|Dysthymic disorder/persistent depressive disorder|
|Classification and external resources|
Dysthymia (// dis-THY-mee-ə, from Ancient Greek δυσθυμία, "bad state of mind"), sometimes also called neurotic depression, dysthymic disorder, or chronic depression, is a mood disorder consisting of the same cognitive and physical problems as in depression, with less severe but longer-lasting symptoms. The concept was coined by Robert Spitzer as a replacement for the term "depressive personality" in the late 1970s.
According to the fourth edition of the Diagnostic and Statistical Manual of Mental Disorders, published in 1994 (DSM-IV), dysthymia is a serious state of chronic depression, which persists for at least two years (one year for children and adolescents). Dysthymia is less acute and severe than major depressive disorder. As dysthymia is a chronic disorder, sufferers may experience symptoms for many years before it is diagnosed, if diagnosis occurs at all. As a result, they may believe that depression is a part of their character, so they may not even discuss their symptoms with doctors, family members, or friends.
Dysthymia often co-occurs with other mental disorders. A "double depression" is the occurrence of episodes of major depression in addition to dysthymia. Switching between periods of dysthymic moods and periods of hypomanic moods is indicative of cyclothymia, which is a mild variant of bipolar disorder.
In the DSM-5, dysthymia is replaced by persistent depressive disorder (PDD). This new condition includes both chronic major depressive disorder and the previous dysthymic disorder. The reason for this change is that there was no evidence for meaningful differences between these two conditions.
Signs and symptoms
Dysthymia has a number of typical characteristics: low energy and drive, low self-esteem, and a low capacity for pleasure in everyday life. Mild degrees of dysthymia may result in people withdrawing from stress and avoiding opportunities for failure. In more severe cases of dysthymia, people may even withdraw from daily activities. They will usually find little pleasure in usual activities and pastimes. Diagnosis of dysthymia can be difficult because of the subtle nature of the symptoms and patients can often hide them in social situations, making it challenging for others to detect symptoms. Additionally, dysthymia often occurs at the same time as other psychological disorders, which adds a level of complexity in determining the presence of dysthymia, particularly because there is often an overlap in the symptoms of disorders. There is a high incidence of comorbid illness in those with dysthymia. Suicidal behavior is also a particular problem with persons with dysthymia. It is vital to look for signs of major depression, panic disorder, generalised anxiety disorder, alcohol and substance misuse and personality disorder.
There are no known biological causes that apply consistently to all cases of dysthymia, which suggests diverse origin of the disorder. However, there are some indications that there is a genetic predisposition to dysthymia: "The rate of depression in the families of people with dysthymia is as high as fifty percent for the early-onset form of the disorder". Other factors linked with dysthymia include stress, social isolation, and lack of social support.
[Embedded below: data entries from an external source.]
(* ===== verification/Json.v ===== *)
(** Python's [json] module, as far as the codecs of the repository use it: [dumps] with
    [ensure_ascii=False], compact separators and [sort_keys=True], and [loads] with its
    [object_pairs_hook] and [parse_constant].

    A text is a list of code points below 256; an escape of a larger code point stops the
    reader with [outside_model]. A float is its literal text. The conversion between
    integers and decimal text is limited to 4300 digits, as in CPython; the limit on the
    nesting depth is not modelled. *)
From S2P Require Import Prelude Errors DecimalText DecimalCanonical Models.

(** * JSON trees *)

(** Induction over a tree whose children are lists. *)
Definition json_nested_ind (P : json -> Prop)
    (Hnull : P JNull) (Hbool : forall b, P (JBool b)) (Hint : forall z, P (JInt z))
    (Hfloat : forall s, P (JFloat s)) (Hstr : forall s, P (JStr s))
    (Hlist : forall l, Forall P l -> P (JList l))
    (Hobj : forall fs, Forall (fun f => P f.2) fs -> P (JObj fs)) : forall j, P j :=
  fix go j : P j :=
    match j with
    | JNull => Hnull | JBool b => Hbool b | JInt z => Hint z
    | JFloat s => Hfloat s | JStr s => Hstr s
    | JList l => Hlist l ((fix gol l : Forall P l :=
        match l with [] => Forall_nil_2 _ | v :: l => Forall_cons_2 _ _ _ (go v) (gol l) end) l)
    | JObj fs => Hobj fs ((fix gof fs : Forall (fun f => P f.2) fs :=
        match fs with
        | [] => Forall_nil_2 _
        | f :: fs => Forall_cons_2 _ _ _ (go f.2) (gof fs) end) fs)
    end.

(** [sort_keys=True], at every level. *)
Fixpoint sort_json (j : json) : json :=
  match j with
  | JList l => JList (map sort_json l)
  | JObj fs => JObj (sort_by fst (map (fun f => (f.1, sort_json f.2)) fs))
  | _ => j
  end.

(** [dict(pairs)]: a repeated key keeps its place and takes the last value. *)
Definition dict_of {V} (pairs : list (string * V)) : dict V :=
  foldl (fun d p => dset p.1 p.2 d) [] pairs.

(** [x if x is not None else None], encoded. *)
Definition encode_optional {A} (encode : A -> json) (o : option A) : json :=
  match o with Some a => encode a | None => JNull end.

(** * Characters *)

Definition quotation_mark : ascii := "034"%char.
Definition backslash : ascii := "\"%char.

(** The white space of the JSON grammar. *)
Definition is_json_space (c : ascii) : bool :=
  bool_decide (c ∈ [" "; "009"; "010"; "013"]%char).

Definition skip_space (l : list ascii) : list ascii := ldrop is_json_space l.

Definition is_control (c : ascii) : bool := (N_of_ascii c <? 32)%N.

(** The short escapes: the letter and the character it stands for. *)
Definition short_escapes : list (ascii * ascii) :=
  [(quotation_mark, quotation_mark); (backslash, backslash); ("/", "/");
   ("b", "008"); ("f", "012"); ("n", "010"); ("r", "013"); ("t", "009")]%char.

Definition unescape (e : ascii) : option ascii :=
  snd <$> List.find (fun p => bool_decide (p.1 = e)) short_escapes.

(** The letter [dumps] uses for a character; the solidus is written as it is. *)
Definition escape_letter (c : ascii) : option ascii :=
  if decide (c = "/"%char) then None
  else fst <$> List.find (fun p => bool_decide (p.2 = c)) short_escapes.

Definition hex_digit (n : N) : ascii :=
  ascii_of_N (if (n <? 10)%N then 48 + n else 87 + n).

Definition hex_value (c : ascii) : option N :=
  let n := N_of_ascii c in
  if ((48 <=? n) && (n <=? 57))%N then Some (n - 48)%N
  else if ((97 <=? n) && (n <=? 102))%N then Some (n - 87)%N
  else if ((65 <=? n) && (n <=? 70))%N then Some (n - 55)%N
  else None.

Definition hex_code (a b c d : ascii) : option N :=
  a ← hex_value a; b ← hex_value b; c ← hex_value c; d ← hex_value d;
  Some (((a * 16 + b) * 16 + c) * 16 + d)%N.

(** * Writing *)

Definition escape (c : ascii) : list ascii :=
  match escape_letter c with
  | Some e => [backslash; e]
  | None =>
      if is_control c then
        [backslash; "u"%char; "0"%char; "0"%char; hex_digit (N_of_ascii c / 16);
         hex_digit (N_of_ascii c mod 16)]
      else [c]
  end.

Fixpoint escaped (l : list ascii) : list ascii :=
  match l with [] => [quotation_mark] | c :: l => escape c ++ escaped l end.

Definition quoted (s : string) : list ascii := quotation_mark :: escaped (chars s).

Definition digit_char (z : Z) : ascii := ascii_of_N (Z.to_N (48 + z)).

(** The decimal digits of a number below [2 ^ n], before those already written. *)
Fixpoint digits_before (n : nat) (z : Z) (acc : list ascii) : list ascii :=
  match n with
  | O => acc
  | S n =>
      let acc := digit_char (z mod 10) :: acc in
      if z <? 10 then acc else digits_before n (z / 10) acc
  end.

Definition natural_text (z : Z) : list ascii := digits_before (S (Z.to_nat (Z.log2 z))) z [].

(** [int.__repr__]. *)
Definition int_text (z : Z) : list ascii :=
  if z <? 0 then "-"%char :: natural_text (- z) else natural_text z.

(** [sys.int_info.default_max_str_digits] *)
Definition max_int_digits : Z := 4300.

Fixpoint write (j : json) : list ascii :=
  match j with
  | JNull => chars "null"
  | JBool true => chars "true"
  | JBool false => chars "false"
  | JInt z => int_text z
  | JFloat literal => chars literal
  | JStr s => quoted s
  | JList [] => chars "[]"
  | JList (v :: items) =>
      "["%char :: write v ++ flat_map (fun v => ","%char :: write v) items ++ ["]"%char]
  | JObj [] => chars "{}"
  | JObj (f :: fields) =>
      let member f := quoted f.1 ++ ":"%char :: write f.2 in
      "{"%char :: member f ++ flat_map (fun f => ","%char :: member f) fields ++ ["}"%char]
  end.

(** Every integer of the tree can be written. *)
Fixpoint ints_printable (j : json) : bool :=
  match j with
  | JInt z => Z.of_nat (length (natural_text (Z.abs z))) <=? max_int_digits
  | JList l => forallb ints_printable l
  | JObj fs => forallb (fun f => ints_printable f.2) fs
  | _ => true
  end.

(** [json.dumps(j, ensure_ascii=False, separators=(",", ":"), sort_keys=True)]. *)
Definition dumps (j : json) : result string :=
  _ ← require (ints_printable j) ValueError "Exceeds the limit for integer string conversion";
  Ok (text (write (sort_json j))).

(** * Reading *)

Definition decode_error {A} (msg : string) : result A := raise JSONDecodeError msg.

(** An escape of a code point the model has no character for. *)
Definition outside_model : exn := Exn (OtherException "code point above 255") "".

(** Every call of the reader consumes a character or is followed by one that does, so twice
    the length of the text bounds its recursion, and this is never reached ([scan_more_fuel]). *)
Definition out_of_fuel {A} : result A := Raise (Exn (OtherException "out of fuel") "").

(** The text after the character [c]. *)
Definition eat (c : ascii) (l : list ascii) : option (list ascii) :=
  match l with x :: l => if decide (x = c) then Some l else None | [] => None end.

(** The text after the word [w]. *)
Fixpoint eat_word (w l : list ascii) : option (list ascii) :=
  match w with [] => Some l | c :: w => l ← eat c l; eat_word w l end.

(** [scanstring], after the opening quotation mark. *)
Fixpoint scan_string (l : list ascii) : result (list ascii * list ascii) :=
  match l with
  | [] => decode_error "Unterminated string starting at"
  | c :: l =>
      if decide (c = quotation_mark) then Ok ([], l)
      else if decide (c = backslash) then
        match l with
        | [] => decode_error "Unterminated string starting at"
        | e :: l =>
            if decide (e = "u"%char) then
              match l with
              | h1 :: h2 :: h3 :: h4 :: l =>
                  match hex_code h1 h2 h3 h4 with
                  | None => decode_error "Invalid \uXXXX escape"
                  | Some n =>
                      if (n <? 256)%N then
                        '(s, r) ← scan_string l; Ok (ascii_of_N n :: s, r)
                      else Raise outside_model
                  end
              | _ => decode_error "Invalid \uXXXX escape"
              end
            else
              match unescape e with
              | Some x => '(s, r) ← scan_string l; Ok (x :: s, r)
              | None => decode_error "Invalid \escape: "
              end
        end
      else if is_control c then decode_error "Invalid control character at"
      else '(s, r) ← scan_string l; Ok (c :: s, r)
  end.

(** One or more digits after what was already matched, or nothing. *)
Definition take_digits (mark : list ascii) (l : list ascii) : option (list ascii * list ascii) :=
  match span is_digit l with
  | ([], _) => None
  | (ds, r) => Some (mark ++ ds, r)
  end.

Definition take_fraction (l : list ascii) : list ascii * list ascii :=
  default ([], l) (r ← eat "."%char l; take_digits ["."%char] r).

Definition take_exponent (l : list ascii) : list ascii * list ascii :=
  match l with
  | e :: r =>
      if is_exp_mark e then
        default ([], l)
          (match r with
           | s :: r' => if is_sign s then take_digits [e; s] r' else take_digits [e] r
           | [] => None
           end)
      else ([], l)
  | [] => ([], [])
  end.

(** The integer part of a number: 0 or digits that do not begin with 0. *)
Definition take_integer (l : list ascii) : option (list ascii * list ascii) :=
  match eat "0"%char l with
  | Some r => Some (["0"%char], r)
  | None => take_digits [] l
  end.

(** [NUMBER_RE]: sign, integer part, fraction and exponent, and the rest of the text. *)
Definition match_number (l : list ascii) :
    option (bool * list ascii * list ascii * list ascii) :=
  let '(neg, l) := match eat "-"%char l with Some l => (true, l) | None => (false, l) end in
  '(i, l) ← take_integer l;
  let '(f, l) := take_fraction l in
  let '(e, l) := take_exponent l in
  Some (neg, i, f ++ e, l).

Definition number_value (neg : bool) (i fe : list ascii) : result json :=
  match fe with
  | [] =>
      _ ← require (Z.of_nat (length i) <=? max_int_digits) ValueError
        "Exceeds the limit for integer string conversion";
      Ok (JInt (if neg then - digits_value i else digits_value i))
  | _ => Ok (JFloat (text ((if neg then ["-"%char] else []) ++ i ++ fe)))
  end.

(** The names of the non-finite floats. *)
Definition constants : list string := ["NaN"; "Infinity"; "-Infinity"].

Fixpoint match_constant (names : list string) (l : list ascii) : option (string * list ascii) :=
  match names with
  | [] => None
  | n :: names =>
      match eat_word (chars n) l with Some r => Some (n, r) | None => match_constant names l end
  end.

Definition literals : list (string * json) :=
  [("null", JNull); ("true", JBool true); ("false", JBool false)].

Fixpoint match_literal (words : list (string * json)) (l : list ascii) :
    option (json * list ascii) :=
  match words with
  | [] => None
  | (w, v) :: words =>
      match eat_word (chars w) l with Some r => Some (v, r) | None => match_literal words l end
  end.

(** * UTF-8 *)

(** UTF-8, for code points below 256. *)
Definition utf8_char (c : ascii) : list ascii :=
  let n := N_of_ascii c in
  if (n <? 128)%N then [c] else [ascii_of_N (192 + n / 64); ascii_of_N (128 + n mod 64)].

Definition utf8 (l : list ascii) : list ascii := flat_map utf8_char l.

Definition unicode_decode_error {A} : result A :=
  raise UnicodeDecodeError "invalid byte".

Definition is_continuation (c : ascii) : bool :=
  let n := N_of_ascii c in ((128 <=? n) && (n <? 192))%N.

(** The strict decoder; a sequence that encodes a code point above 255 stops it with
    [outside_model]. *)
Fixpoint utf8_decode (l : list ascii) : result (list ascii) :=
  match l with
  | [] => Ok []
  | b :: l =>
      let n := N_of_ascii b in
      if (n <? 128)%N then r ← utf8_decode l; Ok (b :: r)
      else if ((194 <=? n) && (n <? 196))%N then
        match l with
        | c :: l =>
            if is_continuation c then
              r ← utf8_decode l;
              Ok (ascii_of_N ((n - 192) * 64 + (N_of_ascii c - 128)) :: r)
            else unicode_decode_error
        | [] => unicode_decode_error
        end
      else if ((196 <=? n) && (n <? 245))%N then
        match l with [] => unicode_decode_error | _ => Raise outside_model end
      else unicode_decode_error
  end.

Section reader.
(** [object_pairs_hook] and [parse_constant]. *)
Context (object_pairs : list (string * json) -> result json)
        (parse_constant : string -> result json).

(** A number, a literal or a constant. *)
Definition scan_plain (l : list ascii) : result (json * list ascii) :=
  match match_literal literals l with
  | Some vr => Ok vr
  | None =>
      match match_number l with
      | Some (neg, i, fe, r) => v ← number_value neg i fe; Ok (v, r)
      | None =>
          match match_constant constants l with
          | Some (name, r) => v ← parse_constant name; Ok (v, r)
          | None => decode_error "Expecting value"
          end
      end
  end.

(** [scan_once], [JSONObject] from the first key and [JSONArray] from the first item. *)
Fixpoint scan_once (n : nat) (l : list ascii) {struct n} : result (json * list ascii) :=
  match n with
  | O => out_of_fuel
  | S n =>
      match l with
      | [] => decode_error "Expecting value"
      | c :: l' =>
          if decide (c = quotation_mark) then
            '(s, r) ← scan_string l'; Ok (JStr (text s), r)
          else if decide (c = "{"%char) then
            match eat "}"%char (skip_space l') with
            | Some r => v ← object_pairs []; Ok (v, r)
            | None =>
                '(pairs, r) ← scan_members n (skip_space l');
                v ← object_pairs pairs; Ok (v, r)
            end
          else if decide (c = "["%char) then
            match eat "]"%char (skip_space l') with
            | Some r => Ok (JList [], r)
            | None => '(items, r) ← scan_items n (skip_space l'); Ok (JList items, r)
            end
          else scan_plain l
      end
  end
with scan_members (n : nat) (l : list ascii) {struct n} :
    result (list (string * json) * list ascii) :=
  match n with
  | O => out_of_fuel
  | S n =>
      match eat quotation_mark l with
      | None => decode_error "Expecting property name enclosed in double quotes"
      | Some l =>
          '(k, l) ← scan_string l;
          match eat ":"%char (skip_space l) with
          | None => decode_error "Expecting ':' delimiter"
          | Some l =>
              '(v, l) ← scan_once n (skip_space l);
              match eat "}"%char (skip_space l) with
              | Some r => Ok ([(text k, v)], r)
              | None =>
                  match eat ","%char (skip_space l) with
                  | None => decode_error "Expecting ',' delimiter"
                  | Some l =>
                      '(pairs, r) ← scan_members n (skip_space l); Ok ((text k, v) :: pairs, r)
                  end
              end
          end
      end
  end
with scan_items (n : nat) (l : list ascii) {struct n} : result (list json * list ascii) :=
  match n with
  | O => out_of_fuel
  | S n =>
      '(v, l) ← scan_once n l;
      match eat "]"%char (skip_space l) with
      | Some r => Ok ([v], r)
      | None =>
          match eat ","%char (skip_space l) with
          | None => decode_error "Expecting ',' delimiter"
          | Some l => '(items, r) ← scan_items n (skip_space l); Ok (v :: items, r)
          end
      end
  end.

(** [json.loads]. *)
Definition loads_with (s : string) : result json :=
  let l := skip_space (chars s) in
  '(v, r) ← scan_once (S (2 * length l)) l;
  match skip_space r with [] => Ok v | _ => decode_error "Extra data" end.
End reader.

Definition default_object (pairs : list (string * json)) : result json :=
  Ok (JObj (dict_of pairs)).
Definition default_constant (name : string) : result json := Ok (JFloat name).

(** [json.loads(s)], without hooks. *)
Definition loads (s : string) : result json := loads_with default_object default_constant s.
In a study using identical and fraternal twins, results indicated that there is a stronger likelihood of identical twins both having depression than fraternal twins. This provides support for the idea that dysthymia is in part caused by heredity.
"At least three-quarters of patients with dysthymia also have a chronic physical illness or another psychiatric disorder such as one of the anxiety disorders, cyclothymia, drug addiction, or alcoholism". Common co-occurring conditions include major depression (up to 75%), anxiety disorders (up to 50%), personality disorders (up to 40%), somatoform disorders (up to 45%) and substance abuse (up to 50%). People with dysthymia have a higher-than-average chance of developing major depression. A 10-year follow-up study was found that 95% of dysthymia patients had an episode of major depression. When an intense episode of depression occurs on top of dysthymia, the state is called "double depression."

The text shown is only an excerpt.